FlexiCore Boosts PragmatIC's Yield to Offer Basic Yet Functional Sub-Penny Plastic Processors
Significantly simplified over earlier designs, the four- and eight-bit FlexiCore chips are designed for high-yield production and low cost.
Flexible electronics specialist PragmatIC Semiconductor, working with the University of Illinois Urbana-Champaign, has showcased its next-generation flexible processors — and a gain in the number of working parts per wafer means these could be produced for less than a penny each.
PragmatIC has been working on its plastic processor technology for quite some time. Late last year the company unveiled a re-implementation of the iconic MOS 6502 eight-bit microprocessor, originally launched in 1975 and found in computers from the Apple I to the Commodore 64 — and earlier this year promised that it would work with Imec to turn it into a functional device for the Internet of Things (IoT).

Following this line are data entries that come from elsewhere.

(** * Circular-motion simulation model (src/pages/SimulationPage.tsx)

    A shallow embedding of [CircularMotionSimulationModel]: the stepper,
    the rope-break transition, the trajectory sampler and [reset].

    JavaScript numbers are idealised as real numbers ([R]): rounding,
    infinities and NaN are outside the model.  [Math.PI], [Math.cos] and
    [Math.sin] are the Standard Library's [PI], [cos] and [sin].  The
    mutable object becomes a record passed from call to call; every
    [Vector2] stored by the class is a fresh copy (object spread) or is
    owned by the model alone, so values suffice and no store is needed.
    Where rounding decides what the program does (the break test at
    the limit, the wrap of the angle) the class is embedded a second time
    on binary64 numbers (module [Binary64]). *)

From Stdlib Require Import Reals Lra Lia List Arith.
From Stdlib Require Floats.
From Stdlib Require QArith.
From Stdlib Require String.
Import ListNotations.

Open Scope R_scope.

(** ** Data model *)

Record Vector2 : Type := mkVector2 { x : R; y : R }.

Inductive SimulationState : Type :=
| NORMAL_CIRCULAR_MOTION
| ROPE_BROKEN.

Inductive RotationDirection : Type :=
| CLOCKWISE
| COUNTERCLOCKWISE.

(** The public fields of the class, with the one private field that
    changes ([trajectoryCounter]). *)
Record CircularMotionSimulationModel : Type := mkModel {
  angle : R;
  mass : R;
  angularVelocity : R;
  maxTension : R;
  radius : R;
  centerPosition : Vector2;
  rotationDirection : RotationDirection;
  state : SimulationState;
  brokenPosition : Vector2;
  brokenVelocity : Vector2;
  trajectoryPoints : list Vector2;
  maxTrajectoryPoints : nat;
  trajectoryCounter : nat
}.

Abbreviation Model := CircularMotionSimulationModel.

(** Private fields that are initialised once and never assigned. *)
Definition trajectoryInterval : nat := 3.
Definition timeScale : R := 0.016.
Definition pixelsPerMeter : R := 100.

(** The field initialisers of the class. *)
Definition initialModel : Model :=
  {| angle := 0;
     mass := 1;
     angularVelocity := 0.5;
     maxTension := 5;
     radius := 1.0;
     centerPosition := {| x := 300; y := 220 |};
     rotationDirection := CLOCKWISE;
     state := NORMAL_CIRCULAR_MOTION;
     brokenPosition := {| x := 0; y := 0 |};
     brokenVelocity := {| x := 0; y := 0 |};
     trajectoryPoints := [];
     maxTrajectoryPoints := 200;
     trajectoryCounter := 0 |}.

(** ** Field assignment *)

Definition set_angle (v : R) (m : Model) : Model :=
  mkModel v (mass m) (angularVelocity m) (maxTension m) (radius m)
    (centerPosition m) (rotationDirection m) (state m) (brokenPosition m)
    (brokenVelocity m) (trajectoryPoints m) (maxTrajectoryPoints m)
    (trajectoryCounter m).

Definition set_mass (v : R) (m : Model) : Model :=
  mkModel (angle m) v (angularVelocity m) (maxTension m) (radius m)
    (centerPosition m) (rotationDirection m) (state m) (brokenPosition m)
    (brokenVelocity m) (trajectoryPoints m) (maxTrajectoryPoints m)
    (trajectoryCounter m).

Definition set_angularVelocity (v : R) (m : Model) : Model :=
  mkModel (angle m) (mass m) v (maxTension m) (radius m)
    (centerPosition m) (rotationDirection m) (state m) (brokenPosition m)
    (brokenVelocity m) (trajectoryPoints m) (maxTrajectoryPoints m)
    (trajectoryCounter m).

Definition set_maxTension (v : R) (m : Model) : Model :=
  mkModel (angle m) (mass m) (angularVelocity m) v (radius m)
    (centerPosition m) (rotationDirection m) (state m) (brokenPosition m)
    (brokenVelocity m) (trajectoryPoints m) (maxTrajectoryPoints m)
    (trajectoryCounter m).

Definition set_radius (v : R) (m : Model) : Model :=
  mkModel (angle m) (mass m) (angularVelocity m) (maxTension m) v
    (centerPosition m) (rotationDirection m) (state m) (brokenPosition m)
    (brokenVelocity m) (trajectoryPoints m) (maxTrajectoryPoints m)
    (trajectoryCounter m).

Definition set_rotationDirection (v : RotationDirection) (m : Model) : Model :=
  mkModel (angle m) (mass m) (angularVelocity m) (maxTension m) (radius m)
    (centerPosition m) v (state m) (brokenPosition m)
    (brokenVelocity m) (trajectoryPoints m) (maxTrajectoryPoints m)
    (trajectoryCounter m).

Definition set_state (v : SimulationState) (m : Model) : Model :=
  mkModel (angle m) (mass m) (angularVelocity m) (maxTension m) (radius m)
    (centerPosition m) (rotationDirection m) v (brokenPosition m)
    (brokenVelocity m) (trajectoryPoints m) (maxTrajectoryPoints m)
    (trajectoryCounter m).

Definition set_brokenPosition (v : Vector2) (m : Model) : Model :=
  mkModel (angle m) (mass m) (angularVelocity m) (maxTension m) (radius m)
    (centerPosition m) (rotationDirection m) (state m) v
    (brokenVelocity m) (trajectoryPoints m) (maxTrajectoryPoints m)
    (trajectoryCounter m).

Definition set_brokenVelocity (v : Vector2) (m : Model) : Model :=
  mkModel (angle m) (mass m) (angularVelocity m) (maxTension m) (radius m)
    (centerPosition m) (rotationDirection m) (state m) (brokenPosition m)
    v (trajectoryPoints m) (maxTrajectoryPoints m)
    (trajectoryCounter m).

Definition set_trajectoryPoints (v : list Vector2) (m : Model) : Model :=
  mkModel (angle m) (mass m) (angularVelocity m) (maxTension m) (radius m)
    (centerPosition m) (rotationDirection m) (state m) (brokenPosition m)
    (brokenVelocity m) v (maxTrajectoryPoints m)
    (trajectoryCounter m).

Definition set_trajectoryCounter (v : nat) (m : Model) : Model :=
  mkModel (angle m) (mass m) (angularVelocity m) (maxTension m) (radius m)
    (centerPosition m) (rotationDirection m) (state m) (brokenPosition m)
    (brokenVelocity m) (trajectoryPoints m) (maxTrajectoryPoints m)
    v.

(** ** Derived quantities *)

(** [get centripetalForce]: the product is taken left to right. *)
Definition centripetalForce (m : Model) : R :=
  mass m * angularVelocity m * angularVelocity m * radius m.

(** [get linearVelocity]. *)
Definition linearVelocity (m : Model) : R :=
  angularVelocity m * radius m.

(** ** Queries *)

(** [getBlockPosition]: the projected point on the orbit while the rope
    holds, the free body's position once it has broken. *)
Definition getBlockPosition (m : Model) : Vector2 :=
  match state m with
  | NORMAL_CIRCULAR_MOTION =>
      let radiusPixels := radius m * pixelsPerMeter in
      {| x := x (centerPosition m) + radiusPixels * cos (angle m);
         y := y (centerPosition m) + radiusPixels * sin (angle m) * 0.3 |}
  | ROPE_BROKEN => brokenPosition m
  end.

(** [getCurrentVelocity]: the tangent angle is [angle + PI / 2] whatever
    the rotation direction. *)
Definition getCurrentVelocity (m : Model) : Vector2 :=
  let tangentAngle := angle m + PI / 2 in
  let velocity := linearVelocity m in
  {| x := velocity * cos tangentAngle;
     y := velocity * sin tangentAngle |}.

(** The sign chosen from [rotationDirection] in [step] and in
    [LinearVelocityArrowNode.render]. *)
Definition directionMultiplier (d : RotationDirection) : R :=
  match d with
  | CLOCKWISE => 1
  | COUNTERCLOCKWISE => -1
  end.

(** [LinearVelocityArrowNode.render], NORMAL branch: the angle along which
    the velocity arrow is drawn while the body is on the orbit.  (The
    BROKEN branch reads the direction back from [brokenVelocity].) *)
Definition arrowTangentAngle (m : Model) : R :=
  angle m + (PI / 2) * directionMultiplier (rotationDirection m).

(** ** Operations *)

(** [breakRope]: both snapshots are read before the state changes. *)
Definition breakRope (m : Model) : Model :=
  let currentPosition := getBlockPosition m in
  let currentVelocity := getCurrentVelocity m in
  set_brokenVelocity currentVelocity
    (set_brokenPosition currentPosition
       (set_state ROPE_BROKEN m)).

(** [collectTrajectoryPoint]: [push] appends at the end, [shift] removes
    the first element. *)
Definition collectTrajectoryPoint (m : Model) : Model :=
  let m1 := set_trajectoryCounter (S (trajectoryCounter m)) m in
  if (trajectoryInterval <=? trajectoryCounter m1)%nat then
    let currentPos := getBlockPosition m1 in
    let pushed := trajectoryPoints m1 ++ [currentPos] in
    let kept :=
      if (maxTrajectoryPoints m1 <? length pushed)%nat
      then tl pushed else pushed in
    set_trajectoryCounter 0%nat (set_trajectoryPoints kept m1)
  else m1.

The biggest stumbling block, however has been bringing the price down to where it can not only compete with more traditional rigid silicon chips but beat them — something the company claims it has now managed to achieve, in partnership with the University of Illinois Urbana-Champaign.
In research due to be presented at the International Symposium on Computer Architecture, brought to our attention by IEEE Spectrum but not yet publicly available, the team has showcased PragmatIC's fabrication technology to create four- and eight-bit microprocessors at a yield above 80 per cent — high enough, team lead Rakesh Kumar claims, to cost less than one penny apiece.
As with PragmatIC's previous efforts, the chips are created using an indium-gallium-zinc-oxide (IGZO) layer atop a flexible plastic substrate. Where they differ from their predecessors, and the reason for the jump in yield, is in a novel design chip dubbed FlexiCore and designed to minimize gate count.
The result is low-cost, flexible, mass-producible processors — and while the resulting chips are significantly more limited than the company's previous PlasticARM or even 6502 designs, they include enough functionality to be used in functional designs.
The FlexiCore research will be presented at the International Symposium on Computer Architecture later this month, with more information available on IEEE Spectrum.